One of the most important commonalities he discovered is that these people have firm schedules. They often wake early and get the important task done first. Writers, architects and artists (Hemingway, le Carré, Frank Lloyd Wright, Anthony Trollope, Cézanne) have long known that if they work hard in the early hours on their most important projects, they can spend many hours dedicated to rest and play (or the kind of work done just to pay the bills) and still be more productive than if they tried to work all day long. Pang writes, “Virtually every prolific author and scientist would agree. A day that starts with work creates rest that can be enjoyed without guilt. When you start early, the rest you take is the rest you’ve earned.”

Often, what these people earn comes in the form of a nap. Anywhere from twenty to ninety minutes of dedicated sleep in the middle of the day has helped further scientific experiments, bring about realizations, solve design problems, or simply create two fresh days out of one. Sometimes the busiest people with the heaviest burdens have benefitted most from regular naps. Winston Churchill, Douglas MacArthur, John F. Kennedy and Lyndon Johnson all took strategic naps. “Adolf Hitler, in contrast,” Pang writes, “kept more erratic hours at the best of times, and as the Allies closed in on Germany in 1944 and 1945, he tried to stay up for days at a time, powered by a mix of amphetamines, cocaine, and other drugs.”

My tasks don’t involve life and death decisions, but I do take my work seriously. Maybe it’s the word, but in my world, naps have always belonged to children, to daycare centers and the seriously ill or those in need of a mental health day. There’s something embarrassing about admitting to taking naps. But if generals do it (as have writers including Haruki Murakami, J. R. R. Tolkien, Thomas Mann and Stephen King), who am I to dismiss it out of hand?
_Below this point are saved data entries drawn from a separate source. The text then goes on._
Definition updateInvoice (id : string) (prevState : State)
    (formData : FormData.t) : Action State :=
  let rawFormData := invoiceRaw formData in
  let validatedFields := safeParse UpdateInvoice rawFormData in
  match validatedFields with
  | SafeParseError issues =>
      ret (mkState (Some (fieldErrors issues)) (Some rawFormData)
             (Some "Missing Fields. Failed to Update Invoice."))
  | SafeParseSuccess data =>
      let customerId := getProp data "customerId" in
      let amount := getProp data "amount" in
      let status := getProp data "status" in
      let amountInCents := JNum (mul (Number amount) (ofZ 100)) in
      early <-
        tryCatch
          (sql (UpdateInvoices customerId amountInCents status id) ;;
           ret None)
          (fun e =>
             consoleError e ;;
             ret (Some (mkState None (Some rawFormData)
                          (Some "Database Error: Failed to Update Invoice.")))) ;;
      match early with
      | Some result => ret result
      | None =>
          revalidatePath "/dashboard/invoices" ;;
          redirect "/dashboard/invoices"
      end
  end.

Definition deleteInvoice (id : string) : Action unit :=
  sql (DeleteFromInvoices id) ;;
  revalidatePath "/dashboard/invoices".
I tried it three days straight, shortly after lunch for one hour, and I felt like I’d discovered the secret to immortality. I felt fresh, renewed, ready to run around.

Now I’m moving on to his other elements of creating a restful (which also means productive) life. After creating a schedule, working and napping deliberately, we must also know when to stop, how to develop a sleep routine, to exercise for mental agility and to put our energies into creative outlets that have little to do with our work lives. It sounds like a lot to manage, but once we’ve created regular schedules for these that work for us, we’re freed from decision fatigue.

More than any of its specific suggestions, Rest reminded me that rest is necessary and natural and absolutely essential: “Deliberate rest is not a negative space defined by the absence of work or something that we hope to get sometime. It is something positive, something worth cultivating in its own right.”